**ABOUT THIS EXERCISE:**
Show every line of the data that includes the word "nvalue".

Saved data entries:

========

(* ===== verification/Search.v ===== *)
(** * Lookup ([b_tree_search.h])

    The linear scans of a node, the descent of one layer, the lookup of a
    packet through all layers, and the search for the path of a rule.  A
    packet is the sequence of its bytes; [in_packet_position] says where each
    field is read. *)
From S2P Require Import Prelude Range RuleValue Mempool Node.
Local Open Scope Z_scope.

(** ** The scans of one node *)

Record SearchResult : Type := mkSearchResult { val_index : nat; found : bool }.

(** The argument of the two instances of the templates: the range of a rule
    or the value of a field. *)
Inductive search_val : Type :=
| by_range (r : Range1d)
| by_value (v : Z).

(** The body of the loops of [search_seq]: [Some b] leaves the loop with
    [in_range = b]. *)
Definition search_seq_step (val : search_val) (cur : Range1d) : option bool :=
  match val with
  | by_range r =>
      if range_lt_val r (low cur) then Some false
      else if range_eq cur r then Some true else None
  | by_value v =>
      if v <? low cur then Some false
      else if in_range cur v then Some true else None
  end.

(** [n] iterations from [val_index = i]. *)
Fixpoint search_seq (ks : list Range1d) (i n : nat) (val : search_val) : option SearchResult :=
  match n with
  | O => Some (mkSearchResult i false)
  | S n =>
      cur ← ks !! i;
      match search_seq_step val cur with
      | Some b => Some (mkSearchResult i b)
      | None => search_seq ks (S i) n val
      end
  end.

(** Only the first key of a compressed node is looked at. *)
Definition search_compressed_seq (ks : list Range1d) (val : search_val) : option SearchResult :=
  k ← ks !! 0%nat;
  Some (mkSearchResult 0
    match val with by_range r => range_eq k r | by_value v => in_range k v end).

(** ** Fields of a packet *)

Record in_packet_position_t : Type := mkPos {
  offset : nat;
  psize : nat;
  is_big_endian : bool;
}.

(** The [n]-byte little-endian integer at [off]. *)
Fixpoint read_le (bytes : list Z) (off n : nat) : option Z :=
  match n with
  | O => Some 0
  | S n => b ← bytes !! off; v ← read_le bytes (S off) n; Some (Z.lor b (Z.shiftl v 8))
  end.

Section Search.
Context `{cfg : !BTreeCfg} {V : Type} `{!RuleValue V}.

(** The positions of the second constructor: consecutive 16-bit values. *)
Definition default_in_packet_position : list in_packet_position_t :=
  (λ i, mkPos (i * 2) 2 false) <$> seq 0 D.

(** The memory of a [key_vec_t]. *)
Definition key_vec_bytes (v : list Z) : list Z :=
  v ≫= (λ x, byte_of x <$> seq 0 KEY_SIZE).

Definition get_val (in_packet_position : list in_packet_position_t) (val_vec : list Z)
    (dim : nat) : HM V Z :=
  assert_ (dim <? length in_packet_position)%nat;;
  p ← or_ub (in_packet_position !! dim);
  if (psize p =? 1)%nat then or_ub (val_vec !! offset p)
  else if is_big_endian p then
    assert_ (psize p =? 2)%nat;;
    k ← or_ub (read_le val_vec (offset p) 2);
    mret (bswap 2 k)
  else
    assert_ (psize p =? 2)%nat;;
    or_ub (read_le val_vec (offset p) KEY_SIZE).

(** ** One layer *)

Fixpoint search_possition_1d (fuel : nat) (n : option ptr) (val : search_val)
    : HM V (option ptr * nat) :=
  match n with
  | None => mret (None, 0%nat)
  | Some a =>
      match fuel with
      | O => throw no_fuel
      | S fuel =>
          nd ← load a;
          s ← or_ub (if is_compressed nd then search_compressed_seq (keys nd) val
                     else search_seq (keys nd) 0 (key_cnt nd) val);
          if found s then mret (Some a, val_index s)
          else if is_leaf nd || is_compressed nd then mret (None, 0%nat)
          else c ← child a (val_index s); search_possition_1d fuel c val
      end
  end.

(** [findKey] *)
Fixpoint findKey_loop (a : ptr) (n i : nat) (k : Range1d) : HM V nat :=
  match n with
  | O => mret i
  | S n =>
      ki ← get_key a i;
      if key_lt_range ki k then findKey_loop a n (S i) k else mret i
  end.

Definition findKey (a : ptr) (k : Range1d) : HM V nat :=
  nd ← load a;
  findKey_loop a (key_cnt nd) 0 k.

(** The predecessor and the successor of a key in the subtrees around it. *)
Fixpoint right_most_leaf (fuel : nat) (cur : ptr) : HM V ptr :=
  nd ← load cur;
  if is_leaf nd then mret cur
  else match fuel with
       | O => throw no_fuel
       | S fuel => c ← child cur (key_cnt nd); c ← or_ub c; right_most_leaf fuel c
       end.

Definition getPred (fuel : nat) (node : ptr) (idx : nat) : HM V (KeyInfo V) :=
  c ← child node idx;
  c ← or_ub c;
  cur ← right_most_leaf fuel c;
  nd ← load cur;
  get_key cur (pred_w 8 (key_cnt nd)).

Fixpoint left_most_leaf (fuel : nat) (cur : ptr) : HM V ptr :=
  nd ← load cur;
  if is_leaf nd then mret cur
  else match fuel with
       | O => throw no_fuel
       | S fuel => c ← child cur 0; c ← or_ub c; left_most_leaf fuel c
       end.

Definition getSucc (fuel : nat) (node : ptr) (idx : nat) : HM V (KeyInfo V) :=
  c ← child node (idx + 1);
  c ← or_ub c;
  cur ← left_most_leaf fuel c;
  get_key cur 0.

(** ** All layers *)

(** The loop of [search_rest_of_path_in_compressed_node]: [n] iterations from
    [i2]. *)
Fixpoint search_rest_loop (pos : list in_packet_position_t) (a : ptr) (val_vec : list Z)
    (n i2 : nat) (res : V) (next_n : option ptr) (add_to_i : nat)
    : HM V (V * option ptr * nat) :=
  match n with
  | O => mret (res, next_n, add_to_i)
  | S n =>
      k ← get_key a i2;
      d ← get_dim a i2;
      val ← get_val pos val_vec d;
      if in_range (key k) val then
        nd ← load a;
        v ← or_ub (nvalue nd !! i2);
        let res := if is_valid v then v else res in
        _next_n ← get_next_layer a i2;
        match _next_n with
        | Some _ => search_rest_loop pos a val_vec n (S i2) res _next_n (i2 + 1)
        | None => search_rest_loop pos a val_vec n (S i2) res next_n add_to_i
        end
      else mret (res, next_n, add_to_i)
  end.

(** The result: the next node, the best value and the new level. *)
Definition search_rest_of_path_in_compressed_node (pos : list in_packet_position_t) (a : ptr)
    (val_vec : list Z) (res : V) (i : nat) : HM V (option ptr * V * nat) :=
  nd ← load a;
  v0 ← or_ub (nvalue nd !! 0%nat);
  let res := if is_valid v0 then v0 else res in
  '(res, next_n, add_to_i) ← search_rest_loop pos a val_vec (key_cnt nd - 1) 1 res None 0;
  mret (next_n, res, (i + add_to_i)%nat).

Fixpoint search_loop (fuel : nat) (pos : list in_packet_position_t) (dimension_order : list nat)
    (val_vec : list Z) (n : option ptr) (i : nat) (res : V) : HM V V :=
  match n with
  | None => mret res
  | Some _ =>
      match fuel with
      | O => throw no_fuel
      | S fuel =>
          d ← or_ub (dimension_order !! i);
          val ← get_val pos val_vec d;
          r ← search_possition_1d fuel n (by_value val);
          match r.1 with
          | None => mret res
          | Some a =>
              nd ← load a;
              if is_compressed nd then
                '(n, res, i) ← search_rest_of_path_in_compressed_node pos a val_vec res i;
                search_loop fuel pos dimension_order val_vec n i res
              else
                v ← or_ub (nvalue nd !! r.2);
                let res := if is_valid v then v else res in
                n ← get_next_layer a r.2;
                search_loop fuel pos dimension_order val_vec n (S i) res
          end
      end
  end.

(** [search(const uint8_t *val_vec)] on the tree with the given root. *)
Definition search (fuel : nat) (pos : list in_packet_position_t) (dimension_order : list nat)
    (root : option ptr) (val_vec : list Z) : HM V V :=
  search_loop fuel pos dimension_order val_vec root 0 rv_default.

(** [search(const key_vec_t &)] *)
Definition search_vec (fuel : nat) (pos : list in_packet_position_t) (dimension_order : list nat)
    (root : option ptr) (_val : list Z) : HM V V :=
  search fuel pos dimension_order root (key_vec_bytes _val).

(** ** The path of a rule *)

(** Root of the layer, node of the item, index of the item. *)
Definition path_item : Type := ptr * ptr * nat.

(** The walk along the keys of a compressed node, from key [i2] on: whether
    all of them match, and the items of the matching ones. *)
Fixpoint search_path_compressed (a : ptr) (dimension_order : list nat) (rule : rule_spec_t V)
    (level n i2 : nat) : HM V (bool * list path_item) :=
  match n with
  | O => mret (true, [])
  | S n =>
      _d ← or_ub (dimension_order !! (level + i2)%nat);
      actual_d ← get_dim a i2;
      assert_ (_d =? actual_d)%nat;;
      k ← or_ub (fields rule !! _d);
      ki ← get_key a i2;
      if range_ne (key ki) k then mret (false, [])
      else
        '(m, rest) ← search_path_compressed a dimension_order rule level n (S i2);
        mret (m, (a, a, i2) :: rest)
  end.

(** The loop of [search_path]; the items found are returned in order.  The
    block of the debug build reads [dimension_order[level + 1]] at every match,
    also at the last level, where it is out of bounds. *)
Fixpoint search_path_loop (fuel : nat) (n : option ptr) (dimension_order : list nat)
    (rule : rule_spec_t V) (level : nat) : HM V (list path_item) :=
  match n with
  | None => mret []
  | Some a =>
      match fuel with
      | O => throw no_fuel
      | S fuel =>
          d ← or_ub (dimension_order !! level);
          n_d ← get_dim a 0;
          assert_ (n_d =? d)%nat;;
          val ← or_ub (fields rule !! d);
          r ← search_possition_1d fuel n (by_range val);
          match r.1 with
          | None => mret []
          | Some b =>
              b_d ← get_dim b r.2;
              assert_ (b_d =? d)%nat;;
              nl ← get_next_layer b r.2;
              _d ← or_ub (dimension_order !! (level + 1)%nat);
              (match nl with
               | None => mret tt
               | Some l =>
                   nl_dim ← get_dim l 0;
                   assert_ (nl_dim =? _d)%nat
               end);;
              na ← load a;
              nb ← load b;
              if is_compressed nb && (r.2 <? key_cnt na)%nat then
                assert_ (1 <? key_cnt na)%nat;;
                assert_ (a =? b)%nat;;
                '(m, items) ← search_path_compressed a dimension_order rule level
                                (key_cnt na - 1) 1;
                if m : bool then
                  nl ← get_next_layer a (key_cnt na - 1);
                  rest ← search_path_loop fuel nl dimension_order rule (level + key_cnt na);
                  mret ((a, b, r.2) :: items ++ rest)
                else mret ((a, b, r.2) :: items)
              else
                rest ← search_path_loop fuel nl dimension_order rule (S level);
                mret ((a, b, r.2) :: rest)
          end
      end
  end.

(** The check of the continuity of the path, from its [i]-th item on, after
    the item [prev]. *)
Fixpoint search_path_check (root : option ptr) (dimension_order : list nat) (start : nat)
    (prev : option path_item) (path : list path_item) (i : nat) : HM V unit :=
  match path with
  | [] => mret tt
  | (r, n, i2) :: path' =>
      nd ← load n;
      rd ← load r;
      (match prev with
       | None => assert_ (bool_decide (Some r = root))
       | Some (_, _n, _i2) =>
           _nd ← load _n;
           if is_compressed _nd && (_n =? n)%nat then assert_ (i2 =? _i2 + 1)%nat
           else nl ← get_next_layer _n _i2; assert_ (bool_decide (Some r = nl))
       end);;
      assert_ (bool_decide (parent rd = None));;
      (if is_compressed nd then assert_ (r =? n)%nat
       else rd0 ← get_dim r 0; nd0 ← get_dim n 0; assert_ (rd0 =? nd0)%nat);;
      n_d ← get_dim n i2;
      expected_d ← or_ub (dimension_order !! (start + i)%nat);
      assert_ (n_d =? expected_d)%nat;;
      search_path_check root dimension_order start (Some (r, n, i2)) path' (S i)
  end.

Definition search_path (fuel : nat) (root : option ptr) (dimension_order : list nat)
    (rule : rule_spec_t V) (start : nat) : HM V (list path_item) :=
  path ← search_path_loop fuel root dimension_order rule start;
  search_path_check root dimension_order start None path 0;;
  mret path.
End Search.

========

**ANSWER TO THE EXERCISE:**
        v ← or_ub (nvalue nd !! i2);
  v0 ← or_ub (nvalue nd !! 0%nat);
                v ← or_ub (nvalue nd !! r.2);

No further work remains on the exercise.